Your children might be friends with my daughter. They’d probably love her — she’s kind and funny and a genuine joy to be around…when she shows up. But sometimes she only shows up for part of the time. Sometimes she’s quiet. Sometimes she’s distracted. Sometimes she has to leave abruptly without much of an explanation.

Sometimes she says yes to hanging out and then backs out at the last minute. That happens pretty often, actually.

It would be easy for your child to think that their friend, my daughter, isn’t a great friend. They might think she’s lost interest in them or that she doesn’t enjoy their company. They might be offended that she’s constantly flaking out.

They might not know she suffers from a debilitating anxiety disorder. They might not know that she’d give anything to be able to enjoy hanging out and leave the house without a second thought, but that frequently her brain won’t let her do it.

Raising a child with a mental health issue has been an eye-opening experience. So many behaviors that I’ve witnessed my whole life suddenly make a lot more sense. People I may have previously written off as flaky or unreliable, I now see in a whole new light. I wonder how many people I thought were unsocial or lacking in manners were really just struggling with anxiety or depression or some other mental health challenge.

It’s estimated that 1 in 5 American adults experience mental illness in a given year. According to the National Institute of Mental Health, 46.3% of 13–18-year-olds have experienced a mental health disorder, and 21.4% have experienced a “severe” disorder. That means that our kids know a lot of children who are dealing mental health challenges at any given time.
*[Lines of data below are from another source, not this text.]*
Lemma elem_find_ok xs x fuel : list_rep h l xs -> (length xs < fuel)%nat ->
  elem_find fuel h l x = Ok (bool_decide (x ∈ xs)).
Proof.
  intros Hr Hf. unfold elem_find, get. destruct (rep_head xs Hr) as (n&Hn&Hnx).
  rewrite Hn; cbn [obind]; rewrite Hnx.
  destruct (walk_loop (elem_find_body h l x) xs
    (fun pre rest e => xs = pre ++ rest /\ e = hd (tail l) rest /\ x ∉ pre)
    (eq (bool_decide (x ∈ xs)))) with (rest := xs) (pre := @nil Z)
    (s := hd (tail l) xs) (fuel := fuel) as (r&->&->); try done.
  - intros s (_&->&Hni). exists false. unfold elem_find_body. cbn [hd].
    rewrite Z.eqb_refl. split; [done|]. by apply bool_decide_false.
  - intros pre e rest s Hxs (_&->&Hni). unfold elem_find_body.
    erewrite rep_at_end by done. cbn [hd].
    destruct (Z.eqb_spec e x) as [->|Hne].
    + left. exists true. split; [done|]. apply bool_decide_true. subst; set_solver.
    + right. subst xs. eexists. destruct (rep_next pre e rest Hr) as (ne&He&Hnn).
      unfold get. rewrite He; cbn [obind]. rewrite Hnn. split; [done|].
      split; [by rewrite <- app_assoc|]. split; [done | set_solver].
  - split_and!; try done. set_solver.
Qed.

Lemma list_length_ok xs fuel : list_rep h l xs -> (length xs < fuel)%nat ->
  zlen xs < 2 ^ 32 -> list_length fuel h l = Ok (zlen xs).
Proof.
  intros Hr Hf Hlt. unfold list_length, get. destruct (rep_head xs Hr) as (n&Hn&Hnx).
  rewrite Hn; cbn [obind]; rewrite Hnx.
  destruct (walk_loop (list_length_body h l) xs
    (fun pre rest s => xs = pre ++ rest /\ s = (hd (tail l) rest, zlen pre))
    (eq (zlen xs))) with (rest := xs) (pre := @nil Z)
    (s := (hd (tail l) xs, 0)) (fuel := fuel) as (r&->&->); try done.
  - intros s (_&->). exists (zlen xs). unfold list_length_body. cbn [hd].
    by rewrite Z.eqb_refl.
  - intros pre e rest s Hxs (_&->). right. unfold list_length_body.
    erewrite rep_at_end by done. cbn [hd]. subst xs.
    destruct (rep_next pre e rest Hr) as (ne&He&Hnn).
    unfold get. rewrite He; cbn [obind]. rewrite Hnn. eexists; split; [done|].
    rewrite length_app in Hlt; cbn in Hlt.
    rewrite u32_small, length_app by lia. cbn. split; [by rewrite <- app_assoc|].
    f_equal; lia.
Qed.

Lemma list_traversal_ok xs func arg fuel : list_rep h l xs -> (length xs < fuel)%nat ->
  list_traversal fuel h l func arg =
    Ok (default NULL (List.find (fun e => func e arg) xs)).
Proof.
  intros Hr Hf. unfold list_traversal, list_empty, get.
  destruct (rep_head xs Hr) as (n&Hn&Hnx). rewrite Hn; cbn [obind]; rewrite Hnx.
  rewrite (rep_at_end xs xs []) by done.
  destruct xs as [|x0 xs0] eqn:Ex; [done|]. rewrite <- Ex in *. clear Ex x0 xs0.
  destruct (walk_loop (list_traversal_body h l func arg) xs
    (fun pre rest e => xs = pre ++ rest /\ e = hd (tail l) rest
       /\ forall y, y ∈ pre -> func y arg = false)
    (eq (default NULL (List.find (fun e => func e arg) xs))))
    with (rest := xs) (pre := @nil Z) (s := hd (tail l) xs) (fuel := fuel)
    as (r&->&->); try done.
  - intros s (_&->&Hno). exists NULL. unfold list_traversal_body. cbn [hd].
    rewrite Z.eqb_refl. split; [done|].
    destruct (List.find _ xs) eqn:E; [|done].
    apply List.find_some in E as [Hin Ht]. rewrite Hno in Ht; [done|].
    by apply list_elem_of_In.
  - intros pre e rest s Hxs (_&->&Hno). unfold list_traversal_body.
    erewrite rep_at_end by done. cbn [hd]. destruct (func e arg) eqn:Ee.
    + left. exists e. split; [done|]. subst xs. clear Hr Hf Hnx. induction pre as [|y pre IH]; cbn.
      * by rewrite Ee.
      * rewrite Hno by set_solver. apply IH. intros; apply Hno; set_solver.
    + right. subst xs. eexists. destruct (rep_next pre e rest Hr) as (ne&He&Hnn).
      unfold get. rewrite He; cbn [obind]. rewrite Hnn. split; [done|].
      split; [by rewrite <- app_assoc|]. split; [done|].
      intros y [Hy| ->%list_elem_of_singleton]%elem_of_app; [by apply Hno | done].
  - split_and!; try done. intros y Hy. by apply not_elem_of_nil in Hy.
Qed.
End walk.

(** ** The operations on the abstract list *)

(** Inserting before the first node of [ys], or before the tail. *)
Lemma list_insert_before_ok h l xs ys elem :
  list_rep h l (xs ++ ys) -> is_Some (h !! elem) ->
  elem ∉ head l :: (xs ++ ys) ++ [tail l] ->
  exists h', list_insert_before h (hd (tail l) ys) elem = Ok h'
    /\ list_rep h' l (xs ++ elem :: ys)
    /\ frame h h' (elem :: head l :: (xs ++ ys) ++ [tail l]).
Proof.
  intros [Hnd Hl] He Hni.
  assert (exists b l2, ys ++ [tail l] = b :: l2 /\ hd (tail l) ys = b) as (b&l2&Hb&->).
  { destruct ys; cbn; eauto. }
  rewrite <- app_assoc, Hb in *.
  destruct (linked_last _ _ _ _ _ Hl) as (c&Hc&Hcin&Hn&Hp).
  assert (b ∈ head l :: xs ++ b :: l2) as Hbin by set_solver.
  assert (c <> b) as Hcb.
  { intros ->. change (head l :: xs ++ b :: l2) with ((head l :: xs) ++ b :: l2) in Hnd.
    apply NoDup_app in Hnd as (_&Hd&_). apply (Hd b Hcin). set_solver. }
  destruct (insert_between h c b elem Hn Hp He Hcb) as (h'&Hins&Hfr&Hn'&Hp').
  { intros ->. apply Hni. clear -Hcin. set_solver. }
  { intros ->. by apply Hni. }
  exists h'. split; [done|]. split; [split|].
  - rewrite <- app_assoc. cbn. rewrite Hb.
    assert (Permutation (head l :: xs ++ elem :: b :: l2) (elem :: head l :: xs ++ b :: l2)) as ->.
    { symmetry. apply (Permutation_middle (head l :: xs)). }
    by apply NoDup_cons.
  - rewrite <- app_assoc. cbn. rewrite Hb. by apply (linked_insert h h' elem b l2 xs _ c).
  - intros p Hpn. apply Hfr. clear -Hpn Hcin. set_solver.
Qed.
But those of us who haven’t experienced such things can have a hard time understanding what it’s like for those who have. That’s why it’s vital for parents to educate themselves and help teach their children about how mental health issues can affect a person.

First, it’s important to teach kids that the vast majority of people with mental health disorders are not “crazy,” nor are the vast majority dangerous. Their brains simply have a hard time doing certain things that other people’s brains do automatically.

For example, my daughter obsesses about worries most of us are able to momentarily experience and then brush off. Her brain doesn’t do the brush-off, no matter how many times she tells it to. She’s getting therapy so that she can train her brain to do it, but in the meantime, she ditches her friends more often than she wants and has a hard time doing many things most of us take for granted.

She doesn’t suffer from depression, but some of the outward symptoms are similar. If her friends didn’t know she had anxiety, there’s a good chance that they’d make assumptions about her personality or attitude that were erroneous. Thankfully, she agreed to let me tell her friends’ moms about her illness, so that they could help them understand why she bails on them sometimes and help them not take it personally.

When my daughter is in a healthy mindset, she can talk with her friends about her anxiety, but when she’s feeling good, she wants to just be normal. She doesn’t want to spend the fun times she has with her friends talking about her anxiety. But it’s important for her friends to know about it. It’s been more helpful for me to explain it to them or for their parents talk with them about it in ways that make sense to them.

Your children probably know and love more people with mental health issues than they are aware of. When people’s struggles are mostly internal, it’s a challenge for everyone involved. The more those of us who don’t struggle with mental health can try to understand those who do, the better. Removing the stigma and encouraging empathy might just save all of our children from losing valuable relationships.